Human intestinal organoids derived from pluripotent stem cells (PSC-HIOs) have led, due to their complexity in mimicking human intestinal architecture, to an unprecedented number of successful disease models including gastrointestinal infections. Here, we employed PSC-HIOs to dissect SARS-CoV-2 pathogenesis and its inhibition by remdesivir, one of the leading drugs investigated for treatment of COVID-19.

Results

Immunostaining for viral entry receptor ACE2 and SARS-CoV-2 spike protein priming protease TMPRSS2 showed broad expression in the gastrointestinal tract with highest levels in the intestine, the latter faithfully recapitulated by PSC-HIOs.

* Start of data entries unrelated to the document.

(** X20: the convenient notation does not look at the family of an address,
    [pack] does.  When the third field holds an address that is not an
    IPv6 address, [parseConfigData] accepts the text; [packAddresses] of
    the option it built throws [BadValue], and [pack] never returns. *)
Theorem convenient_ipv4_is_not_packed (config_txt : string)
    (o o' : Option6Dnr) (txt_addr : string) (address : IOAddress) :
  parseConfigData config_txt o = Returned o' ->
  let tokens_ := tokens config_txt "," true in
  List.length tokens_ = 3%nat ->
  In txt_addr (tokens (trim (token tokens_ 2)) " " false) ->
  IOAddress_of_string (trim txt_addr) = Some address ->
  isV6 address = false ->
  In address (ip_addresses_ o')
  /\ adn_only_mode_ o' = false
  /\ (forall buf, packAddresses o' buf = Thrown BadValue)
  /\ (forall buf check wire, pack o' buf check <> Returned wire).
Proof.
  intros H tokens_ H3 Hin Ha Hv.
  assert (adn_only_mode_ o' = false
          /\ exists l,
               ip_addresses_ o' = ip_addresses_ o ++ l
               /\ map Some l
                  = map (fun t => IOAddress_of_string (trim t))
                        (tokens (trim (token tokens_ 2)) " " false))
    as (Hm & l & Hl & Hmap).
  { unfold parseConfigData in H. fold tokens_ in H. rewrite H3 in H.
    cbn [Nat.ltb Nat.leb Nat.eqb] in H.
    destruct (lexical_cast_uint16 _); [|discriminate].
    destruct (Name_of_string _ _); [|discriminate].
    destruct (adn_length_ _ =? 0); [discriminate|].
    cbn [and_then] in H.
    destruct (parse_addresses _ _) as [o1| |] eqn:Ea; cbn [and_then] in H;
      try discriminate.
    destruct (parse_addresses_spec _ _ _ Ea) as (l & -> & Hmap).
    cbn [ip_addresses_ set_ip_addresses] in H.
    destruct (ip_addresses_ _ ++ l) as [|a l'] eqn:El; cbn [and_then] in H;
      [discriminate|].
    injection H as <-. cbn. split; [reflexivity|].
    exists l. split; [symmetry; exact El|exact Hmap]. }
  assert (In address l) as Hal.
  { assert (In (Some address) (map Some l)) as Hs.
    { rewrite Hmap, <- Ha.
      apply (in_map (fun t => IOAddress_of_string (trim t))). exact Hin. }
    apply in_map_iff in Hs as (a & Ea & Hi). injection Ea as ->. exact Hi. }
  assert (In address (ip_addresses_ o')) as Hio
    by (rewrite Hl; apply in_or_app; right; exact Hal).
  assert (forallb isV6 (ip_addresses_ o') = false) as Hf.
  { destruct (forallb isV6 (ip_addresses_ o')) eqn:E; [|reflexivity].
    rewrite forallb_forall in E. rewrite (E address Hio) in Hv.
    discriminate. }
  assert (forall buf, packAddresses o' buf = Thrown BadValue) as Hp.
  { intros buf. unfold packAddresses.
    rewrite packAddresses_from_spec, Hf. reflexivity. }
  split; [exact Hio|]. split; [exact Hm|]. split; [exact Hp|].
  intros buf check wire. unfold pack.
  apply and_then_thrown. intros b1 w1.
  apply and_then_thrown. intros b2 w2. rewrite Hm, Hp. discriminate.
Qed.

End WholeOption.

(** ** An instance, and the properties on it *)

Module Example.

Import Ascii.

(** An address: whether it is an IPv6 address, and its octets. *)
Definition Address : Type := bool * list byte.

Fixpoint split_on (sep : ascii) (s : string) : list string :=
  match s with
  | EmptyString => [EmptyString]
  | String c rest =>
      if Ascii.eqb c sep then EmptyString :: split_on sep rest
      else
        match split_on sep rest with
        | [] => [String c EmptyString]
        | t :: ts => String c t :: ts
        end
  end.

(** The fields between the separators, the empty ones left out; escaping
    is not handled. *)
Definition split (text delim : string) (escape : bool) : list string :=
  match delim with
  | String sep _ =>
      filter (fun t => negb (t =? "")%string) (split_on sep text)
  | EmptyString => [text]
  end.

Fixpoint ltrim (s : string) : string :=
  match s with
  | String c rest => if Ascii.eqb c " " then ltrim rest else s
  | EmptyString => EmptyString
  end.

Fixpoint rtrim (s : string) : string :=
  match s with
  | String c rest =>
      match rtrim rest with
      | EmptyString =>
          if Ascii.eqb c " " then EmptyString else String c EmptyString
      | String _ _ as rest => String c rest
      end
  | EmptyString => EmptyString
  end.

Fixpoint decimal (s : string) (acc : N) : option N :=
  match s with
  | EmptyString => Some acc
  | String c rest =>
      let d := N_of_ascii c in
      if (48 <=? d) && (d <=? 57) then decimal rest (10 * acc + (d - 48))
      else None
  end.

Definition to_uint16 (s : string) : option N :=
  if (s =? "")%string then None
  else
    match decimal s 0 with
    | Some n => if n <? 2 ^ 16 then Some n else None
    | None => None
    end.

Definition resolver6 : Address :=
  (true, [x20; x01; x0d; xb8; x00; x00; x00; x00;
          x00; x00; x00; x00; x00; x00; x00; x01]).

Definition resolver4 : Address := (false, [xc0; x00; x02; x01]).

Definition address_of_string (s : string) : option Address :=
  if (s =? "2001:db8::1")%string then Some resolver6
  else if (s =? "192.0.2.1")%string then Some resolver4
  else None.

Definition address_of_bytes (family : N) (data : list byte)
  : option Address :=
  if family =? AF_INET6 then Some (true, firstn 16 data)
  else if family =? AF_INET then Some (false, firstn 4 data)
  else None.

Definition pack_tuple (t : OpaqueDataTuple) (buf : list byte)
  : Throws (list byte) :=
  match tuple_data t with
  | [] => Thrown OpaqueDataTupleError
  | _ :: _ =>
      let n := N.of_nat (List.length (tuple_data t)) in
      match length_field_type t with
      | LENGTH_1_BYTE => Returned (buf ++ octet n :: tuple_data t)
      | LENGTH_2_BYTES => Returned (writeUint16 n buf ++ tuple_data t)
      end
  end.

#[export] Instance library : Library :=
  {| IOAddress := Address;
     isV6 := fst;
     toBytes := snd;
     fromBytes := address_of_bytes;
     IOAddress_of_string := address_of_string;
     DnsName := string;
     Name_of_string :=
       fun s _ => if (s =? "")%string then None else Some s;
     Name_getLength := fun s => N.of_nat (String.length s) + 1;
     tokens := split;
     trim := fun s => rtrim (ltrim s);
     lexical_cast_uint16 := to_uint16;
     encodeUtf8 := list_byte_of_string;
     FORBIDDEN_SVC_PARAMS := ["ipv4hint"; "ipv6hint"];
     SVC_PARAMS :=
       [("mandatory", 0); ("alpn", 1); ("no-default-alpn", 2); ("port", 3);
        ("ipv4hint", 4); ("ech", 5); ("ipv6hint", 6); ("dohpath", 7)];
     SUPPORTED_SVC_PARAMS := [1; 3; 7];
     ALPN_IDS := ["http/1.1"; "h2"; "h3"; "dot"; "doq"];
     tuple_pack := pack_tuple |}.

(** The ADN as a tuple with a length of two octets. *)
#[export] Instance base : Base :=
  {| packHeader :=
       fun o buf check => Returned (writeUint16 0 (writeUint16 144 buf));
     packAdn :=
       fun o buf =>
         match adn_ o with
         | Some adn => Returned (buf ++ list_byte_of_string adn)
         | None => Thrown InvalidOptionDnrDomainName
         end;
     packSvcParams := fun o buf => Returned (buf ++ svc_params_buf_ o);
     unpackServicePriority :=
       fun o data begin =>
         (set_service_priority (readUint16 data begin) o, begin + 2);
     unpackAdn :=
       fun o data begin end_ =>
         let n := readUint16 data begin in
         if end_ <? begin + 2 + n then Thrown OutOfRange
         else
           Returned
             (set_adn
                (Some (string_of_list_byte
                         (firstn (N.to_nat n)
                                 (skipn (N.to_nat (begin + 2)) data))))
                (set_adn_length n o),
              begin + 2 + n);
     unpackSvcParams :=
       fun o data begin end_ =>
         Returned (set_svc_params_buf (skipn (N.to_nat begin) data) o) |}.

(** What the constructors of the base classes leave. *)
Definition blank : Option6Dnr :=
  mkOption6Dnr false [] 0 0 None true 0 [] 0 [] [] false.

(** Addr Length 16 and one address. *)
Definition one_address : list byte :=
  [x00; x10; x20; x01; x0d; xb8; x00; x00; x00; x00;
   x00; x00; x00; x00; x00; x00; x00; x01].

Definition with_resolver : Option6Dnr :=
  set_ip_addresses [resolver6] (set_addr_length 16 blank).

Definition adn_and_addresses : string :=
  "100, dot1.example.org., 2001:db8::1 192.0.2.1".

Definition all_fields : string :=
  "100, dot1.example.org., 2001:db8::1, alpn=dot port=8530".

Definition parsed : Option6Dnr :=
  match parseConfigData adn_and_addresses blank with
  | Returned o => o
  | _ => blank
  end.

End Example.
Import Example.

Definition is_returned {A} (r : Throws A) : bool :=
  match r with
  | Returned _ => true
  | _ => false
  end.

Lemma returned_eq {A} (r : Throws A) (d : A) :
  is_returned r = true ->
  r = Returned match r with
               | Returned a => a
               | _ => d
               end.
Proof. destruct r; [reflexivity|discriminate|discriminate]. Qed.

Organoids could be readily infected with SARS-CoV-2 followed by viral spread across entire PSC-HIOs, subsequently leading to organoid deterioration. However, SARS-CoV-2 spared goblet cells lacking ACE2 expression. Importantly, we challenged PSC-HIOs for drug testing capacity. Specifically, remdesivir effectively inhibited SARS-CoV-2 infection dose-dependently at low micromolar concentration and rescued PSC-HIO morphology.

Conclusions

Thus, PSC-HIOs are a valuable tool to study SARS-CoV-2 infection and to identify and validate drugs especially with potential action in the gut.

中文翻译：

人多能干细胞衍生的肠类器官中SARS-CoV-2复制的药物抑制作用。

背景和目标

COVID-19大流行已蔓延至世界各地，并构成严重的健康风险。虽然大多数患者表现出轻度症状，但下降的肺炎可导致严重的呼吸功能不全。多达50％的患者表现出胃肠道症状，例如腹泻或恶心，这与长时间的症状和严重程度增加密切相关。因此，迫切需要用于理解和验证COVID-19患者肠道中药物效率的模型。

方法

源自多能干细胞（PSC-HIOs）的人类肠道类器官，由于其模仿人类肠道结构的复杂性，已导致前所未有的成功疾病模型，包括胃肠道感染。在这里，我们采用PSC-HIOs来研究SARS-CoV-2的发病机理及其对瑞姆昔韦的抑制作用，后者是研究治疗COVID-19的主要药物之一。

结果

病毒进入受体ACE2和SARS-CoV-2突突蛋白引发蛋白酶TMPRSS2的免疫染色显示在胃肠道中广泛表达，在肠道中最高水平，后者由PSC-HIO忠实地概括。类器官很容易被SARS-CoV-2感染，随后病毒传播到整个PSC-HIO，随后导致类器官退化。但是，SARS-CoV-2备用杯状细胞缺乏ACE2表达。重要的是，我们挑战了PSC-HIO的药物测试能力。具体而言，瑞姆昔韦在低微摩尔浓度下有效剂量依赖性地抑制了SARS-CoV-2感染，并挽救了PSC-HIO形态。